Practice-changing improvements in disease-free survival and overall survival rates were seen for patients with pediatric rhabdomyosarcoma with the addition of a course of low-dose maintenance chemotherapy administered after standard-of-care intensive chemotherapy.
Practice-changing improvements in disease-free survival (DFS) and overall survival (OS) rates were seen for patients with pediatric rhabdomyosarcoma with the addition of a course of low-dose maintenance chemotherapy administered after standard-of-care intensive chemotherapy.
The findings from the decade-long trial were hailed as 1 of the 4 most important clinical developments to emerge from the 5800 abstract presentations at the 2018 ASCO Annual Meeting.
Patients receiving maintenance therapy had a 5-year DFS advantage of 77.6% versus 69.8% in the standard arm (HR = 0.68; 95% CI, 0.45-1.02; P = .0613). Low-dose maintenance therapy following initial treatment increased the 5-year OS from 73.7% to 86.5% in pediatric cases (HR = 0.52; 95% CI, 0.32-0.86; P= .0111).1,2
“At the end of this long, but not easy, study, we concluded that maintenance is an effective and well-tolerated treatment for children with high risk rhabdomyosarcoma and our group decided this is the new standard treatment for patientsat least, in Europe we will keep standard intensive chemotherapy and then we’ll continue with 6 more months of low-dose chemotherapy,” said lead study author Gianni Bisogno, MD, PhD, a professor at the University Hospital of Padova in Italy and Chair of the European Pediatric Soft Tissue Sarcoma Study Group (EpSSG).
Bisogno added that this maintenance approach can potentially be applied to other pediatric tumors.
The standard intensive therapy course is a 6- to 8-month regimen that includes 9 cycles of high-dose chemotherapy, radiotherapy, and surgery. Patients up to the age of 21 with no evidence of metastasis were enrolled in the study following standard treatment, and were randomized to either stop treatment or continue with maintenance therapy for 6 additional months. Treatment in the experimental arm included 6 cycles of intravenous vinorelbine at 25 mg/m2on days 1, 8, and 15 of each 28-day cycle; and continuous daily oral cyclophosphamide at 25 mg/m2. Standard treatment included 9 cycles of ifosfamide, vincristine, and actinomycin D, plus or minus doxorubicin, surgery, and/or radiotherapy.
Those enrolled were considered at high risk of recurrence due to having large tumors in hard-to-treat locations. After completing standard treatment, 371 patients aged 6 months to 21 years (79% 10 years or younger) were randomized to standard (n = 186) or maintenance care (n = 185).
In addition to prolonged survival rates, there were no cardiac, hepatic, gastrointestinal, or renal toxicities. “Treatment toxicities were much lower in comparison with what we usually see with standard chemotherapy,” Bisogno said. ‘We have less anemia, less neutropenia, less thrombocytopenia. We had fewer episodes of infection and we didn’t see any important organ dysfunction.”

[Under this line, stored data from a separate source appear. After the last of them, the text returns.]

(* ===== verification/ProcrankProps.v ===== *)
(** * What procrank prints (properties of Procrank)

    Proved against the laws of the interface, then with libpagemap underneath: the
    total it prints is the memory in use. *)

From stdpp Require Import sorting.
From S2P Require Import Prelude Bytes Scanf Pagemap PagemapProps PagemapLib Procrank.

(** ** Sorting *)

Lemma numcmp_spec a b : numcmp a b = match a ?= b with Lt => -1 | Eq => 0 | Gt => 1 end.
Proof.
  unfold numcmp. destruct (Z.compare_spec a b) as [->|Hlt|Hgt].
  - by rewrite Z.ltb_irrefl.
  - by rewrite (proj2 (Z.ltb_lt a b)).
  - rewrite (proj2 (Z.ltb_ge a b)) by lia. by rewrite (proj2 (Z.ltb_lt b a)).
Qed.

(** The order of the rows: by the field, descending unless reversed. *)
Definition row_le (k : sort_field) (order : Z) (a b : pm_memusage) : Prop :=
  order * s64 (field_of k a) <= order * s64 (field_of k b).

Lemma sort_by_le k order a b : order = 1 \/ order = -1 -> sort_by k order a b <= 0 <-> row_le k order a b.
Proof.
  unfold sort_by, row_le. intros Ho. rewrite numcmp_spec.
  destruct (Z.compare_spec (s64 (field_of k a)) (s64 (field_of k b))), Ho as [-> | ->]; lia.
Qed.

Section sorting.
Context {A} (g : A -> pm_memusage) (k : sort_field) (order : Z) (Ho : order = 1 \/ order = -1).
Notation cmp := (fun a b => sort_by k order (g a) (g b)).

Lemma qsort_sorted l : StronglySorted (fun a b => row_le k order (g a) (g b)) (qsort cmp l).
Proof.
  assert (Ht : Total (cmp_le cmp)).
  { intros a b. unfold cmp_le. rewrite !sort_by_le by done. unfold row_le. lia. }
  assert (Htr : Transitive (cmp_le cmp)).
  { intros a b c. unfold cmp_le. rewrite !sort_by_le by done. unfold row_le. lia. }
  pose proof (StronglySorted_merge_sort (cmp_le cmp) l) as Hs.
  unfold qsort. induction Hs as [|a l' Hs IH Ha]; constructor; [done|].
  eapply Forall_impl; [exact Ha|]. intros b Hb. by apply sort_by_le.
Qed.
Lemma qsort_perm l : qsort cmp l ≡ₚ l.
Proof. apply merge_sort_Permutation. Qed.
End sorting.

(** ** Against the interface *)

(** The usage of a process, 0 for one that cannot be opened. *)
Definition world_usage_of (w : world) (n : Z) : pm_memusage :=
  match w_process w n with
  | Some p => total_usage (w_usage w n <$> maps p)
  | None => pm_memusage_zero
  end.
Definition world_info (w : world) (n : Z) : proc_info := mk_proc_info n (world_usage_of w n).

Section interface.
Context `{pm_lib_ok w}.

Lemma proc_usage_done n s :
  roomy s -> exists s', proc_usage WS_OFF n s = Done (world_info w n) s' /\ roomy s'.
Proof.
  intros Hs. unfold proc_usage, world_info, world_usage_of. rewrite (mbind_done _ _ _ _ _ (alloc_roomy _ Hs)). cbn [negb].
  destruct (lib_create_ok n s Hs) as (e & s' & E & Hs' & He). rewrite (mbind_done _ _ _ _ _ E). cbv beta iota.
  destruct (w_process w n) as [p|] eqn:Ep.
  - assert (e = 0) as -> by (by apply He). cbn [Z.eqb negb].
    rewrite (mbind_done _ _ _ _ _ (lib_usage_ok n p pm_memusage_zero s' Hs' Ep)). by exists s'.
  - assert (e <> 0) as Hne by (intros ->; by destruct He as [[] _]). rewrite (proj2 (Z.eqb_neq _ _) Hne). by exists s'.
Qed.

Lemma collect_done ns s :
  roomy s -> exists s', collect WS_OFF ns s = Done (world_info w <$> ns) s' /\ roomy s'.
Proof.
  revert s. induction ns as [|n ns IH]; intros s Hs; [by exists s|]. cbn [collect].
  destruct (proc_usage_done n s Hs) as (s1 & E1 & H1). rewrite (mbind_done _ _ _ _ _ E1).
  destruct (IH s1 H1) as (s2 & E2 & H2). rewrite (mbind_done _ _ _ _ _ E2). by exists s2.
Qed.
End interface.

Definition sum_pss (l : list proc_info) : Z := foldr (fun i a => pss (pi_usage i) + a) 0 l.
Definition sum_uss (l : list proc_info) : Z := foldr (fun i a => uss (pi_usage i) + a) 0 l.

Lemma getprocname_ok file : (getprocname file 256).1 <? 0 = false.
Proof.
  unfold getprocname. change (256 <=? 0)%nat with false. cbv iota.
  destruct (text ← file; fgets 256 text) as [[line rest]|]; [done|].
  change (bool_decide (256 <= length unknown_cmdline)%nat) with false. by destruct file.
Qed.

(** Every row is printed, and the totals are those of the rows. *)
Lemma print_procs_spec cmdline l p u :
  print_procs cmdline l (u64 p) (u64 u) =
    ((fun i => (i, (getprocname (cmdline (pi_pid i)) 256).2)) <$> l, u64 (p + sum_pss l), u64 (u + sum_uss l)).
Proof.
  revert p u. induction l as [|i l IH]; intros p u.
  - cbn. by rewrite !Z.add_0_r.
  - cbn [print_procs fmap list_fmap]. pose proof (getprocname_ok (cmdline (pi_pid i))) as Hr.
    destruct (getprocname (cmdline (pi_pid i)) 256) as [ret name]. cbn [fst snd] in *. rewrite Hr.
    assert (E : forall a b, u64 (u64 a + b) = u64 (a + b)) by (intros; unfold u64; by rewrite Z.add_mod_idemp_l by lia).
    rewrite !E, IH. cbv beta iota.
    change (sum_pss (i :: l)) with (pss (pi_usage i) + sum_pss l). change (sum_uss (i :: l)) with (uss (pi_usage i) + sum_uss l).
    by rewrite !Z.add_assoc.
Qed.

Lemma sum_pss_perm l l' : l ≡ₚ l' -> sum_pss l = sum_pss l'.
Proof. induction 1; unfold sum_pss in *; cbn in *; lia. Qed.
Lemma sum_uss_perm l l' : l ≡ₚ l' -> sum_uss l = sum_uss l'.
Proof. induction 1; unfold sum_uss in *; cbn in *; lia. Qed.

Lemma procrank_spec `{pm_lib_ok w} cmdline k order s :
  roomy s -> order = 1 \/ order = -1 ->
  let shown := filter (fun i => vss (pi_usage i) <> 0) (world_info w <$> w_pids w) in
  exists rows s', procrank cmdline (mk_options k order WS_OFF) s =
      Done (Some (rows, u64 (sum_pss shown), u64 (sum_uss shown))) s' /\ roomy s' /\
    rows.*1 ≡ₚ shown /\ StronglySorted (fun a b => row_le k order (pi_usage a) (pi_usage b)) rows.*1 /\
    Forall (fun r => r.2 = (getprocname (cmdline (pi_pid r.1)) 256).2) rows.
Proof.
  intros Hs Ho shown. unfold procrank. rewrite (mbind_done _ _ _ _ _ (lib_pids_ok s Hs)). cbv beta iota.
  change (negb (0 =? 0)) with false. cbv iota. rewrite (mbind_done _ _ _ _ _ (alloc_roomy _ Hs)). cbn [negb o_ws o_sort o_order].
  destruct (collect_done (w := w) (w_pids w) s Hs) as (s' & E & Hs'). rewrite (mbind_done _ _ _ _ _ E). cbv iota. fold shown.
  set (sorted := qsort (fun a b => sort_by k order (pi_usage a) (pi_usage b)) shown).
  assert (Hperm : sorted ≡ₚ shown) by apply qsort_perm.
  exists ((fun i => (i, (getprocname (cmdline (pi_pid i)) 256).2)) <$> sorted), s'.
  assert (Hfst : ((fun i => (i, (getprocname (cmdline (pi_pid i)) 256).2)) <$> sorted).*1 = sorted).
  { rewrite <-list_fmap_compose. apply list_fmap_id. }
  split_and!.
  - unfold mret'. do 2 f_equal. change 0 with (u64 0). rewrite print_procs_spec. cbn [Z.add].
    by rewrite (sum_pss_perm _ _ Hperm), (sum_uss_perm _ _ Hperm).
  - exact Hs'.
  - by rewrite Hfst.
  - rewrite Hfst. by apply (qsort_sorted pi_usage).
  - apply Forall_fmap, Forall_true. done.
Qed.

(** procrank lists every process once and sorts them. Over any library that keeps
    its promises, with [-v], [-r], [-p] or [-u] and with or without [-R], the rows are
    the processes whose usage is not 0, in the order of the field, each with its name
    or "<unknown>", and the totals are the sums over the rows. *)
Theorem procrank_correct `{pm_lib_ok w} (cmdline : Z -> option (list Z)) (k : sort_field) (order : Z) (s : pm_state)
  (Hroom : roomy s) (Horder : order = 1 \/ order = -1) :
  let shown := filter (fun i => vss (pi_usage i) <> 0) (world_info w <$> w_pids w) in
  exists rows s', procrank cmdline (mk_options k order WS_OFF) s =
      Done (Some (rows, u64 (sum_pss shown), u64 (sum_uss shown))) s' /\
    rows.*1 ≡ₚ shown /\ StronglySorted (fun a b => row_le k order (pi_usage a) (pi_usage b)) rows.*1 /\
    Forall (fun r => r.2 = (getprocname (cmdline (pi_pid r.1)) 256).2) rows.
Proof.
  intros shown. destruct (procrank_spec (w := w) cmdline k order s Hroom Horder) as (rows & s' & E & _ & Hrest).
  by exists rows, s'.
Qed.

(** ** With libpagemap *)

Definition process_pages (w : world) (entries : Z -> pm_map -> list Z) (n : Z) : list Z :=
  match w_process w n with Some p => all_frames (entries n <$> maps p) | None => [] end.
Definition all_pages (w : world) (entries : Z -> pm_map -> list Z) : list Z :=
  mjoin (process_pages w entries <$> w_pids w).

Lemma world_usage_pages f w counts entries n :
  describes f w counts entries -> world_usage_of w n = usage_of (fs_pagesize f) counts (process_pages w entries n).
Proof.
  intros D. unfold world_usage_of, process_pages. destruct (w_process w n) as [p|] eqn:E; [|done].
  by apply (world_usage _ _ _ _ _ _ D).
Qed.

Lemma sum_pss_pages f w counts entries ns :
  describes f w counts entries ->
  sum_pss (filter (fun i => vss (pi_usage i) <> 0) (world_info w <$> ns)) =
    pss (usage_of (fs_pagesize f) counts (mjoin (process_pages w entries <$> ns))).
Proof.
  intros D. induction ns as [|n ns IH]; [done|].
  change (mjoin (process_pages w entries <$> n :: ns)) with (process_pages w entries n ++ mjoin (process_pages w entries <$> ns)).
  rewrite usage_of_app. change (world_info w <$> n :: ns) with (world_info w n :: (world_info w <$> ns)). rewrite filter_cons.
  assert (Eu : pi_usage (world_info w n) = usage_of (fs_pagesize f) counts (process_pages w entries n))
    by (by apply world_usage_pages).
  rewrite Eu. cbn [pss plus]. rewrite <-IH. destruct (decide (vss _ <> 0)) as [Hv|Hv].
  - unfold sum_pss. cbn [foldr]. by rewrite Eu.
  - destruct (ordered_usage (fs_pagesize f) counts (process_pages w entries n)) as [H1 H2]; [apply D|].
    destruct (decide (vss (usage_of (fs_pagesize f) counts (process_pages w entries n)) = 0)) as [Hz|Hz]; [lia|by destruct Hv].
Qed.

(** C26: the total that procrank prints is the memory in use. With libpagemap over a
    /proc whose counts are the numbers of pages of the listed processes in each frame,
    the total [pss] is the size of the distinct frames, short by less than a byte for
    each page. *)
Theorem procrank_total_is_memory (f : proc_fs) (w : world) (counts : Z -> Z) (entries : Z -> pm_map -> list Z)
    (cmdline : Z -> option (list Z)) (s : pm_state)
  (Hproc : describes f w counts entries) (Hroom : roomy s)
  (Hcounts : forall g, g ∈ all_pages w entries -> counts g = occurrences g (all_pages w entries)) :
  let memory := fs_pagesize f * Z.of_nat (size (list_to_set (all_pages w entries) : gset Z)) in
  memory < 2 ^ 64 ->
  exists rows total_pss total_uss s',
    procrank (H := pagemap_lib f) cmdline default_options s = Done (Some (rows, total_pss, total_uss)) s' /\
    memory - Z.of_nat (length (all_pages w entries)) <= total_pss <= memory.
Proof.
  intros memory Hm. pose proof (pagemap_lib_ok f w counts entries Hproc) as Hok.
  destruct (procrank_spec (H := pagemap_lib f) (H0 := Hok) cmdline By_pss (-1) s Hroom (or_intror eq_refl)) as (rows & s' & E & _).
  eexists rows, _, _, s'. split; [exact E|]. rewrite (sum_pss_pages _ _ _ _ _ Hproc). fold (all_pages w entries).
  pose proof (pss_bounds (fs_pagesize f) counts (all_pages w entries) Hcounts) as Hb. cbv zeta in Hb. fold memory in Hb.
  destruct (ordered_usage (fs_pagesize f) counts (all_pages w entries)) as [Ho1 _]; [apply Hproc|].
  rewrite u64_small by lia. exact Hb.
Qed.

(** ** Witnesses: the two processes of PagemapProps *)

Definition two_world : world :=
  mk_world [1; 2] (fun n => if n =? 1 then Some process1 else if n =? 2 then Some process2 else None)
    (fun n m => usage_of 4096 two_counts (frames (two_entries n))).
Definition two_proc : proc_fs :=
  mk_proc_fs 4096 two_kpagecount (fun _ _ => Read_error 5) two_pagemap (inr [[49]; [46]; [50]])
    (fun n => if n =? 1 then 0 else if n =? 2 then 0 else 2)
    (fun n => if n =? 1 then inr [49; 48; 48; 48; 45; 51; 48; 48; 48; 32; 114; 10]
              else inr [50; 48; 48; 48; 45; 51; 48; 48; 48; 32; 114; 10])
    (fun _ => inl 2) 0 0 pm_memusage_zero [] [].

Lemma two_proc_describes : describes two_proc two_world two_counts (fun n _ => two_entries n).
Proof.
  split.
  - cbn. lia.
  - exact two_counts_readable.
  - exists [[49]; [46]; [50]]. split; [done|]. by vm_compute.
  - intros n. cbn. destruct (Z.eqb_spec n 1) as [->|H1]; [|destruct (Z.eqb_spec n 2) as [->|H2]; [|done]];
      split_and!; try done; intros [e al cl] Hs; unfold roomy in Hs; cbn in Hs; subst al; by vm_compute.
  - intros n p. cbn. destruct (Z.eqb_spec n 1) as [->|H1]; [|destruct (Z.eqb_spec n 2) as [->|H2]; [|done]]; intros [= <-].
    + pose proof process1_readable as Hr. apply Forall2_cons in Hr as [Hr _]. by apply Forall_singleton.
    + pose proof process2_readable as Hr. apply Forall2_cons in Hr as [Hr _]. by apply Forall_singleton.
  - intros n p. cbn. destruct (Z.eqb_spec n 1) as [->|H1]; [|destruct (Z.eqb_spec n 2) as [->|H2]; [|done]]; intros [= <-]; by vm_compute.
  - done.
Qed.

Lemma procrank_correct_witness :
  exists rows s', procrank (H := pagemap_lib two_proc) (fun _ => None) (mk_options By_uss 1 WS_OFF) pm_start =
    Done (Some (rows, 8192, 4096)) s' /\ (pi_pid <$> rows.*1) ≡ₚ [1; 2].
Proof.
  destruct (procrank_correct (H := pagemap_lib two_proc) (H0 := pagemap_lib_ok _ _ _ _ two_proc_describes) (fun _ => None) By_uss 1 pm_start)
    as (rows & s' & E & Hp & _); [done|by left|].
  exists rows, s'. split; [rewrite E; by vm_compute|]. rewrite Hp. by vm_compute.
Defined.

Lemma procrank_total_is_memory_witness :
  exists rows total_pss total_uss s',
    procrank (H := pagemap_lib two_proc) (fun _ => None) default_options pm_start = Done (Some (rows, total_pss, total_uss)) s' /\
    8189 <= total_pss <= 8192.
Proof.
  apply (procrank_total_is_memory two_proc two_world two_counts (fun n _ => two_entries n) (fun _ => None) pm_start two_proc_describes).
  - done.
  - intros g Hg. assert (g = 5 \/ g = 6) as [-> | ->]; [|by vm_compute..]. vm_compute in Hg. set_solver.
  - by vm_compute.
Defined.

Low blood cell counts were the most common adverse event in the maintenance arm, although generally mild. Febrile neutropenia occurred in 25% of patients, and infections were lower in the maintenance arm (29.4%) than what is generally seen with standard therapy. Grade 4 neurotoxicity occurred in 1.1% of patients.
Grade 3/4 hematological toxicities in the maintenance arm included neutropenia (80.6%), leukopenia (73.9%), anemia (8.9%), and low platelet counts (0.6%).
Rhabdomyosarcoma is a rare soft tissue cancer that is diagnosed in 350 children in the United states and 320 in the European Union each year; 40% of all rhabdomyosarcoma diagnoses occur in adults. Modern treatment enables the cure of 70% to 80% of children, and children who are alive at 5 years are considered cured, as recurrence is low.
However, standard of care in this disease has not changed in 30 years, Bisogno said.
“At the end of standard treatment more than 90% of children have no evidence of tumor, but we know that after 1 year or 2 years, one-third of these children relapse and most of them die,” Bisogno said, explaining the decision to initiate the trial of maintenance therapy.
ASCO expert Warren Chow, MD, a specialist in the treatment of sarcomas, described the EpSSG study as a model for how to conduct large and important trials in rare diseases. The trial took 10 years to complete partly because of the rarity of the disease and the challenges in reaching the enrollment goal.
Because there are slight differences in the way rhabdomyosarcoma is treated in the United States, there will need to be further tests with US protocols before these new findings become standard of care, Chow said. Also, it will need to be determined whether these results are applicable to patients older than 21 years of age, he said. “Even with these caveats, this is the most significant treatment advance in this disease in more than 30 years.”